-
Notifications
You must be signed in to change notification settings - Fork 291
read_csv2 fails within certain files if compressed #1620
Description
I have hundreds of zipped files with each a single CSV data file in them. Out of those most work fine, but some are problematic because read_csv2() does not read them completely, but fills with NA in all columns originally containing data starting from a certain point within the file.
filedata <- readr::read_csv2("./problemfile.zip")
#> ℹ Using "','" as decimal and "'.'" as grouping mark. Use `read_delim()` for more control.
#> Warning: One or more parsing issues, call `problems()` on your data frame for details,
#> e.g.:
#> dat <- vroom(...)
#> problems(dat)
#> Rows: 7179 Columns: 17
#> ── Column specification ────────────────────────────────────────────────────────
#> Delimiter: ";"
#> chr (2): DateTime, Battery2: Voltage [mV]

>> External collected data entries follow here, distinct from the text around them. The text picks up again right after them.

(** X12. The rush-hour test of the route ranker, the "high" band of the
    traffic intensity and the travel-window advice agree on every hour: the
    intensity is "high" exactly in the ranker's rush hours, and exactly then
    the advice names a later window instead of "Now". *)
Theorem rush_hour_bands_agree (h : Z) :
  (is_rush_hour h = true <-> _get_traffic_intensity h = "high")
  /\ (is_rush_hour h = true <->
      _get_recommended_window h = "10:00-11:00 (After morning rush)"
      \/ _get_recommended_window h = "20:00-21:00 (After evening rush)")
  /\ (is_rush_hour h = false <->
      _get_recommended_window h = "07:00-07:30 (Before morning rush)"
      \/ _get_recommended_window h = "Now - Good time to travel"
      \/ _get_recommended_window h = "Now - Light traffic period").
Proof.
  split.
  { rewrite <- intensity_high_iff_rush. apply String.eqb_eq. }
  unfold is_rush_hour, _get_recommended_window.
  repeat match goal with
         | |- context [?a <? ?b] => destruct (Z.ltb_spec a b); try lia
         | |- context [?a <=? ?b] => destruct (Z.leb_spec a b); try lia
         end; cbn;
    (split; split; intros Hx; destruct_or?; try discriminate Hx; auto).
Qed.

(** X13. Asking for the intensity of hour + 1 without wrapping at midnight is
    harmless: for every hour of the day it is the intensity of the hour of
    the clock one hour later, so next_hour_traffic is right at 23 too. *)
Theorem next_hour_traffic_wraps (w : world) :
  exists a w',
    analyze_traffic_patterns w = (Ok a, w')
    /\ next_hour_traffic a
       = _get_traffic_intensity (hour (clock w (ticks w) + US_PER_HOUR))
    /\ traffic_intensity a = _get_traffic_intensity (hour (clock w (ticks w))).
Proof.
  eexists _, _. split; [apply analyze_run|]. split; [|done].
  cbn [next_hour_traffic].
  set (t := clock w (ticks w)).
  assert (hour (t + US_PER_HOUR) = (hour t + 1) mod 24) as ->.
  { unfold hour. us_consts.
    replace (t + 3600000000) with (t + 1 * 3600000000) by lia.
    rewrite Z.div_add by lia. by rewrite Zplus_mod_idemp_l. }
  assert (0 <= hour t < 24) as Hh by (apply Z.mod_pos_bound; lia).
  destruct (decide (hour t = 23)) as [->|Hne]; [done|].
  by rewrite Z.mod_small by lia.
Qed.

(** ** Alerts in general *)

Lemma delay_alert_raises (current_time : datetime) (train : TrainSchedule) (e : exn) :
  delay_alert current_time train = Raise e ->
  e = ValueError /\ PyStr.int_max_str <= Z.abs (delay_minutes train).
Proof.
  unfold delay_alert, PyStr.of_int.
  destruct (Z.ltb_spec (Z.abs (delay_minutes train)) PyStr.int_max_str);
    cbn [rbind]; [discriminate|]. by intros [= <-].
Qed.

(** A list comprehension raises what its first failing item raises. *)
Lemma map_result_raise {A B} (f : A -> result B) (l : list A) (x : A) (e0 : exn) :
  x ∈ l -> (exists e, f x = Raise e) ->
  (forall y e, f y = Raise e -> e = e0) ->
  map_result f l = Raise e0.
Proof.
  intros Hx Hfx Hall. induction l as [|a l IH]; [by apply elem_of_nil in Hx|].
  cbn [map_result]. destruct (f a) as [b|e] eqn:Ha; cbn [rbind].
  - apply elem_of_cons in Hx as [->|Hx].
    + destruct Hfx as [e Hfx]. congruence.
    + by rewrite IH.
  - by rewrite (Hall a e Ha).
Qed.

Lemma generate_alerts_delay_raise (self : TrainDataProcessor) (w : world) (e : exn) :
  map_result (delay_alert (clock w (ticks w)))
             (List.filter is_delayed (sample_trains self)) = Raise e ->
  generate_alerts self w = (Raise e, advance 1 w).
Proof.
  intros Hd. unfold generate_alerts, bind. rewrite now_run. unfold lift.
  rewrite append_when_spec.
  change (fun train => String.eqb (status train) "delayed" && (delay_minutes train >? 10))
    with is_delayed.
  by rewrite Hd.
Qed.

Lemma generate_alerts_schedule_raise (self : TrainDataProcessor) (w w' : world)
    (delays : list Alert) (e : exn) :
  map_result (delay_alert (clock w (ticks w)))
             (List.filter is_delayed (sample_trains self)) = Ok delays ->
  calculate_gate_closure_schedule self (advance 1 w) = (Raise e, w') ->
  generate_alerts self w = (Raise e, w').
Proof.
  intros Hd Hcalc. unfold generate_alerts, bind. rewrite now_run. unfold lift.
  rewrite append_when_spec.
  change (fun train => String.eqb (status train) "delayed" && (delay_minutes train >? 10))
    with is_delayed.
  rewrite Hd. cbn [rbind]. by rewrite Hcalc.
Qed.

(** X14. The alert generator has no handler either.  When the delay alerts
    have been built and the calculator raises, the generator raises the same
    exception and returns no alert, the delay alerts included, although
    these do not depend on the schedule.  When the delay of a delayed train
    has more digits than [str] converts, the generator raises a ValueError
    before the calculator is called, whatever the arrival times are.  Either
    way, one unreadable arrival time is enough to make the generator
    raise. *)
Theorem alerts_lost_with_schedule (self : TrainDataProcessor) (w : world) :
  (forall delays e w',
     map_result (delay_alert (clock w (ticks w)))
                (List.filter is_delayed (sample_trains self)) = Ok delays ->
     calculate_gate_closure_schedule self (advance 1 w) = (Raise e, w') ->
     generate_alerts self w = (Raise e, w'))
  /\ (forall train,
        train ∈ sample_trains self -> is_delayed train = true ->
        PyStr.int_max_str <= delay_minutes train ->
        generate_alerts self w = (Raise ValueError, advance 1 w))
  /\ (forall train,
        train ∈ sample_trains self -> unreadable (arrival_time train) ->
        exists e w', generate_alerts self w = (Raise e, w')).
Proof.
  split; [|split].
  - intros delays e w' Hd Hcalc. by eapply generate_alerts_schedule_raise.
  - intros train Ht Hdelayed Hlarge. apply generate_alerts_delay_raise.
    apply (map_result_raise _ _ train).
    + apply list_elem_of_In, filter_In. by rewrite <- list_elem_of_In.
    + unfold delay_alert, PyStr.of_int.
      destruct (Z.ltb_spec (Z.abs (delay_minutes train)) PyStr.int_max_str); [lia|].
      by eexists.
    + intros y e Hy. by apply delay_alert_raises in Hy as [-> _].
  - intros train Ht Hbad.
    destruct (map_result (delay_alert (clock w (ticks w)))
                (List.filter is_delayed (sample_trains self))) as [delays|e] eqn:Hd.
    + destruct (collect_raise closure_of (sample_trains self) train (advance 1 w) Ht)
        as (e & w' & Hr).
      { intros w0. by apply closure_of_unreadable. }
      exists e, w'. eapply generate_alerts_schedule_raise; [done|].
      unfold calculate_gate_closure_schedule, bind. by rewrite Hr.
    + eexists _, _. by apply generate_alerts_delay_raise.
Qed.
(** * diskdiff: metadata records, their text codec, the directory lister
      and the two-way tree comparison

    A shallow embedding of [diskdiff.cpp] / [diskdiff.h].  Text is a list
    of characters; a C++ input stream is the list of characters not yet
    consumed, and every extraction either returns the value read with the
    remaining input or fails (the stream's failbit).  [time_t], [off_t],
    [perms] and the hard-link count are integers in [Z]. *)

From Stdlib Require Import ZArith List String Ascii Bool Lia Arith.
From Stdlib Require Import Sorting.Sorted Sorting.Permutation.
From Stdlib Require Import Structures.OrdersEx.
Import ListNotations.
Open Scope Z_scope.

Definition str := list ascii.

(** String literals of the development are written [lit "..."]. *)
Definition lit (s : string) : str := list_ascii_of_string s.
Arguments lit s%_string.

Definition streq (a b : str) : bool :=
  if list_eq_dec ascii_dec a b then true else false.

(** ** Input streams *)

Module Stream.

(** [std::isspace] in the "C" locale: space, \t, \n, \v, \f, \r. *)
Definition isspace (c : ascii) : bool :=
  let n := nat_of_ascii c in
  (((9 <=? n) && (n <=? 13)) || (n =? 32))%nat.

Definition isdigit (c : ascii) : bool :=
  let n := nat_of_ascii c in ((48 <=? n) && (n <=? 57))%nat.

Definition digit_val (c : ascii) : Z := Z.of_nat (nat_of_ascii c) - 48.

Definition digit_char (d : Z) : ascii := ascii_of_nat (Z.to_nat (d + 48)).

Arguments isspace : simpl never.
Arguments isdigit : simpl never.
Arguments digit_val : simpl never.
Arguments digit_char : simpl never.

(** The delimiter and the escape character of [std::quoted]. *)
Definition dquote : ascii := ascii_of_nat 34.
Definition backslash : ascii := ascii_of_nat 92.
Definition newline : ascii := ascii_of_nat 10.

(** An extraction: [None] is a stream whose failbit is set. *)
Definition extract (A : Type) := str -> option (A * str).

Definition ret {A} (a : A) : extract A := fun s => Some (a, s).
Definition bind {A B} (p : extract A) (f : A -> extract B) : extract B :=
  fun s => match p s with
           | Some (a, s') => f a s'
           | None => None
           end.

(** The sentry of a formatted input function skips leading white space. *)
Fixpoint skipws (s : str) : str :=
  match s with
  | c :: s' => if isspace c then skipws s' else s
  | [] => []
  end.

(** The longest prefix without white space, and what follows it. *)
Fixpoint span_word (s : str) : str * str :=
  match s with
  | c :: s' =>
      if isspace c then ([], s)
      else let (w, r) := span_word s' in (c :: w, r)
  | [] => ([], [])
  end.

(** A non-empty run of characters without white space, as [is >> string]
    takes them. *)
Definition is_word (w : str) : bool :=
  match w with
  | [] => false
  | _ => forallb (fun c => negb (isspace c)) w
  end.

(** What may follow a word in a stream: white space or the end. *)
Definition delimited (r : str) : bool :=
  match r with
  | [] => true
  | c :: _ => isspace c
  end.
(** * Layout templates of ipywidgets: [AppLayout] and [TwoByTwoLayout]

    A shallow embedding of [ipywidgets/widgets/widget_templates.py].

    The two container classes compute a CSS grid description (track sizes
    and a matrix of area names) from the widgets placed at their named
    positions, write it onto their layout object and tag every child's own
    layout object with the name of its position.  The embedding follows the
    Python text: lists are indexed the Python way (negative indices count
    from the end, an index out of range raises [IndexError]), the
    [children] dictionary is an association list in insertion order, and
    attribute writes on layout objects go to one shared heap. *)

From stdpp Require Import gmap strings list.
From Stdlib Require Import ZArith Lia.

Local Open Scope string_scope.
Local Open Scope Z_scope.
Local Open Scope list_scope.

(** ** Exceptions *)

Inductive exn := IndexError | TraitError.

Inductive result (A : Type) :=
  | Ok (a : A)
  | Raise (e : exn).
Arguments Ok {A} a.
Arguments Raise {A} e.

#[global] Instance result_ret : MRet result := @Ok.
#[global] Instance result_bind : MBind result :=
  λ A B f m, match m with Ok a => f a | Raise e => Raise e end.

(** A [for] loop over a list whose body may raise. *)
Fixpoint for_each {A S : Type} (body : A → S → result S) (xs : list A) (s : S)
  : result S :=
  match xs with
  | [] => Ok s
  | x :: xs' => s' ← body x s; for_each body xs' s'
  end.

(** ** Python lists *)

Module PyList.

(** The position a Python index [i] designates in a list of length [n]. *)
Definition index (n : nat) (i : Z) : result nat :=
  let j := if i <? 0 then i + Z.of_nat n else i in
  if (0 <=? j) && (j <? Z.of_nat n) then Ok (Z.to_nat j) else Raise IndexError.

(** [l[i]] *)
Definition getitem {A} (l : list A) (i : Z) : result A :=
  k ← index (length l) i;
  match l !! k with
  | Some x => Ok x
  | None => Raise IndexError
  end.

(** [l[i] = v] *)
Definition setitem {A} (l : list A) (i : Z) (v : A) : result (list A) :=
  k ← index (length l) i; Ok (<[k := v]> l).

(** [del l[i]] *)
Definition delitem {A} (l : list A) (i : Z) : result (list A) :=
  k ← index (length l) i; Ok (delete k l).

(** [m[r][c]] *)
Definition getitem2 {A} (m : list (list A)) (r c : Z) : result A :=
  row ← getitem m r; getitem row c.

(** [m[r][c] = v]: the row object is updated in place. *)
Definition setitem2 {A} (m : list (list A)) (r c : Z) (v : A)
  : result (list (list A)) :=
  row ← getitem m r; row' ← setitem row c v; setitem m r row'.

(** [enumerate(l)] *)
Definition enumerate {A} (l : list A) : list (Z * A) :=
  imap (λ i x, (Z.of_nat i, x)) l.

End PyList.

(** ** Python strings *)

Definition quote_mark : string := String (Ascii.ascii_of_nat 34) EmptyString.
Definition newline : string := String (Ascii.ascii_of_nat 10) EmptyString.

(** ['"{}"'.format(s)] *)
Definition format_quoted (s : string) : string := quote_mark +:+ s +:+ quote_mark.

(** ["\n".join('"{}"'.format(" ".join(line)) for line in areas)] *)
Definition grid_template_areas_css (areas : list (list string)) : string :=
  String.concat newline (map (λ line, format_quoted (String.concat " " line)) areas).

(** ** Widgets, dictionaries *)

(** Layout objects live in the heap and are named by their address. *)
Abbreviation loc := nat.

(** A child widget: its identity and the layout object its [layout]
    attribute refers to.  Two widgets may share one layout object, and
    one widget may sit at several positions: the code checks neither.
    Every occupant is taken to have a [layout] attribute, as the widgets
    that can be displayed in a box do. *)
Record Widget := mkWidget { model_id : nat; widget_layout : loc }.

#[global] Instance Widget_eq_dec : EqDecision Widget.
Proof. solve_decision. Defined.
(** A statement on the file system alone. *)
Definition on_fs {A} (f : PyM dir A) : PyM state A := λ w,
  let '(r, d) := f (fs w) in
  (r, {| fs := d; torch := torch w; calls := calls w |}).

Definition Path_exists (p : path) : PyM state bool := λ w,
  (path_exists (fs w) p, w).

Definition Path_mkdir (p : path) (parents exist_ok : bool) : PyM state unit :=
  on_fs (pathlib_mkdir p parents exist_ok).

(** What [ov.save_model] does to the file system: external.  It refuses a
    path that does not end in [.xml]; it opens the file of the weights, then
    the XML file, and writes them. *)
Definition write_model (m : ov_Model) (output_model : path)
    (compress_to_fp16 : bool) : PyM dir unit := λ d,
  if negb (xml_suffix output_model) then
    (inl (OtherException "RuntimeError: Path for xml file has no xml extension"), d)
  else
    match open_w d (bin_path output_model) (weights m compress_to_fp16) with
    | inl e => (inl e, d)
    | inr d1 =>
        match open_w d1 output_model (serialize m compress_to_fp16) with
        | inl e => (inl e, d1)
        | inr d2 => (inr tt, d2)
        end
    end.

Definition save_model (m : ov_Model) (output_model : path)
    (compress_to_fp16 : bool) : PyM state unit := λ w,
  on_fs (write_model m output_model compress_to_fp16)
    {| fs := fs w; torch := torch w;
       calls := calls w ++ [SaveModel m output_model compress_to_fp16] |}.

(** [def convert(model, xml_path, example_input, input_shape=None)] *)
Definition convert (model : nn_Module) (xml_path : string)
    (example_input : tensor) (input_shape : pyval) : PyM state unit :=
  let xml_path := Path xml_path in
  found ← Path_exists xml_path;
  if negb found then
    Path_mkdir (parent xml_path) true true;;
    converted_model ← no_grad (
      if negb (truthy input_shape) then
        convert_model ov_convert_model model example_input None
      else
        convert_model ov_convert_model model example_input (Some input_shape));
    save_model converted_model xml_path false;;
    (* cleanup memory *)
    jit_clear_class_registry;;
    reset_concrete_type_store;;
    clear_class_state
  else
    mret tt.

Definition run_request (r : request nn_Module tensor) : PyM state unit :=
  convert (req_model r) (req_path r) (req_example r) (req_shape r).

(** The calls of a list, each run whatever the one before did. *)
Fixpoint run_each (rs : list (request nn_Module tensor)) (w : state) : state :=
  match rs with
  | [] => w
  | r :: rs' => run_each rs' (snd (run_request r w))
  end.

(** The state of the artifact at a path: present when [os.stat] finds a
    regular file. *)
Definition artifact (w : state) (p : path) : artifact_state :=
  match os_stat (fs w) p with
  | inr (KFile _) => Present
  | _ => Missing
  end.

End Conversion.

(** A path written without [..]. *)
Definition plain (p : path) : bool := forallb (λ c, negb (String.eqb c "..")) p.

(** Two states of the tree, the second reached from the first by calls that
    delete nothing: what is a directory stays one, what is a file stays a
    file. *)
Definition same_kind (k k' : kind) : Prop :=
  match k, k' with
  | KDir, KDir | KFile _, KFile _ => True
  | _, _ => False
  end.

Definition extends (d d' : dir) : Prop :=
  ∀ c k, stat d c = Some k → ∃ k', stat d' c = Some k' ∧ same_kind k k'.

(** The second reached from the first by making directories only. *)
Definition adds_dirs (d d' : dir) : Prop :=
  ∀ c, stat d' c = stat d c ∨ (stat d c = None ∧ stat d' c = Some KDir).

(** A path written without [..], whose names and whose length the operating
    system accepts. *)
Definition ordinary (p : path) : Prop :=
  OS.plain p = true ∧ OS.has_null p = false ∧ OS.path_size p ≤ OS.PATH_MAX ∧
  Forall (λ c, String.length c ≤ OS.NAME_MAX) p.

End OS.

(** Stubs for [OS.convert]: the converter and the serializer of [Stub], and
    weights. *)
Module StubOS.

Definition weights (m : string) (compress_to_fp16 : bool) : string :=
  (if compress_to_fp16 then "fp16 weights of " else "fp32 weights of ") +:+ m.

Definition convert_stub := OS.convert Stub.convert_model Stub.serialize weights.

(** [x.xml] has been converted from the module [unet]. *)
Definition unet_converted : world string string string :=
  snd (convert_stub "unet" "x.xml" "ones" PyNone Stub.empty_world).

(** A name of 300 characters, and a name with a null character. *)
Definition long_name : string := String.string_of_list_ascii (replicate 300 "n"%char).
Definition null_name : string := String Ascii.zero "d".

End StubOS.

(** ** The file name, on Python strings *)

(** A Python string is a sequence of code points: [len] counts code points
    and a slice cuts between them, whatever the number of bytes that encode
    each.  [prompt_str] above reads a string character by character of the
    type [ascii]; here the characters are the code points themselves. *)
Module Unicode.

Abbreviation str := (list N).

(** The string of a literal written in ASCII. *)
Definition lit (s : string) : str := N_of_ascii <$> String.list_ascii_of_string s.

Definition slash : N := 47.
Definition space : N := 32.

(** [c in s], for a string [c] of one character. *)
Definition contains (c : N) (s : str) : bool := bool_decide (c ∈ s).

(** [s.replace(c, new)], for a string [c] of one character. *)
Definition replace (c : N) (new s : str) : str :=
  s ≫= λ x, if N.eqb x c then new else [x].

(** [prompt_str = prompt.replace("/", "_slash_") if "/" in prompt else prompt]
    [prompt_str = prompt_str.replace(" ", "_") if " " in prompt else prompt_str]
    [prompt_str = prompt_str[:40]]
    [if len(prompt_str) == 0: prompt_str = "empty_prompt"] *)
Definition prompt_str (prompt : str) : str :=
  let prompt_str :=
    if contains slash prompt then replace slash (lit "_slash_") prompt else prompt in
  let prompt_str :=
    if contains space prompt then replace space (lit "_") prompt_str else prompt_str in
  let prompt_str := take 40 prompt_str in
  if Nat.eqb (length prompt_str) 0 then lit "empty_prompt" else prompt_str.

(** [posixpath.join(a, b)]: [os.path.join] on Linux and macOS. *)
Definition posixpath_join (a b : str) : str :=
  if bool_decide (head b = Some slash) then b
  else if bool_decide (a = []) || bool_decide (last a = Some slash) then a ++ b
  else a ++ slash :: b.

(** The components of a relative path on POSIX, [PurePosixPath(s).parts]:
    what stands between slashes, empty components and [.] left out. *)
Fixpoint split (s cur : str) : list str :=
  match s with
  | [] => [cur]
  | c :: s' => if N.eqb c slash then cur :: split s' [] else split s' (cur ++ [c])
  end.

Definition parts (s : str) : list str :=
  filter (λ c, c ≠ [] ∧ c ≠ lit ".") (split s []).

End Unicode.

(** * Properties *)

(** ** Paths *)

Example Path_models : Path "models/x.xml" = ["models"; "x.xml"].
Proof. reflexivity. Qed.

Example Path_normalises : Path "./models//x.xml" = ["models"; "x.xml"].
Proof. reflexivity. Qed.

Example Path_file_in_cwd : parent (Path "x.xml") = [] ∧ parent (Path "") = [].
Proof. done. Qed.

(** ** The file system *)

Lemma stat_nil (d : dir) : stat d [] = Some KDir.
Proof. reflexivity. Qed.

Lemma stat_app_dir (d : dir) (q r : path) :
  r ≠ [] → is_Some (stat d (q ++ r)) → stat d q = Some KDir.
Proof.
  intros Hr. revert d. induction q as [|c q IH]; intros d H; [done|].
  simpl in *. destruct (d !! c) as [[data|d']|]; [| by apply IH | by destruct H].
  destruct q, r; simpl in *; try done; by destruct H.
Qed.

Lemma stat_prefix_dir (d : dir) (q p : path) :
  q `prefix_of` p → stat d p = Some KDir → stat d q = Some KDir.
Proof.
  intros [r ->] H. destruct r as [|x r]; [by rewrite app_nil_r in H|].
  apply (stat_app_dir d q (x :: r)); [done | by rewrite H].
Qed.

(** [os.mkdir] adds one directory and changes nothing else. *)
Lemma os_mkdir_stat (d d' : dir) (p q : path) :
  os_mkdir d p = inr d' →
  stat d' q = if decide (q = p) then Some KDir else stat d q.
Proof.
  revert d d' q. induction p as [|c p IH]; intros d d' q H; [done|].
  simpl in H. destruct q as [|x q].
  { by rewrite decide_False. }
  destruct (decide (x = c)) as [->|Hx].
  - destruct (d !! c) as [[data|d1]|] eqn:Hc.
    + by destruct p.
    + destruct (os_mkdir d1 p) as [e|d2] eqn:Hm; [done|]. simplify_eq.
      simpl. rewrite lookup_insert_eq, Hc. rewrite (IH _ _ q Hm).
      repeat case_decide; congruence.
    + destruct p; [|done]. simplify_eq. simpl. rewrite lookup_insert_eq, Hc.
      destruct q; [by rewrite decide_True | by rewrite decide_False].
  - assert (d' !! x = d !! x) as Hl.
    { destruct (d !! c) as [[data|d1]|]; destruct p; simplify_eq;
        try (destruct (os_mkdir d1 _); simplify_eq);
        by rewrite lookup_insert_ne. }
    simpl. rewrite Hl. rewrite decide_False; [done | congruence].
Qed.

#> dbl (6): AgvId, System Battery Level [%], System Battery Current [mA], Batte...
#> lgl (9): System Battery Voltage [mV], Battery1: Voltage [mV], Battery1: Char...
#>
#> ℹ Use `spec()` to retrieve the full column specification for this data.
#> ℹ Specify the column types or set `show_col_types = FALSE` to quiet this message.
print(length(filedata$DateTime[is.na(filedata$DateTime) == TRUE]))
#> [1] 2995Created on 2026-03-07 with reprex v2.1.1
Example file: problemfile.zip
The files are not very well formatted (not my fault) because there are more header cols than data, but this is not the problem in general because if I unzip the file beforehand and try to read the CSV directly, no problem occurs and data is complete:
filedata <- readr::read_csv2("./problemfile.csv")
#> ℹ Using "','" as decimal and "'.'" as grouping mark. Use `read_delim()` for more control.
#> Warning: One or more parsing issues, call `problems()` on your data frame for details,
#> e.g.:
#> dat <- vroom(...)
#> problems(dat)
#> Rows: 7180 Columns: 17
#> ── Column specification ────────────────────────────────────────────────────────
#> Delimiter: ";"
#> chr (1): DateTime
#> dbl (3): AgvId, System Battery Level [%], System Battery Current [mA]
#> lgl (13): System Battery Voltage [mV], Battery1: Voltage [mV], Battery1: Cha...
#>
#> ℹ Use `spec()` to retrieve the full column specification for this data.
#> ℹ Specify the column types or set `show_col_types = FALSE` to quiet this message.
print(length(filedata$DateTime[is.na(filedata$DateTime) == TRUE]))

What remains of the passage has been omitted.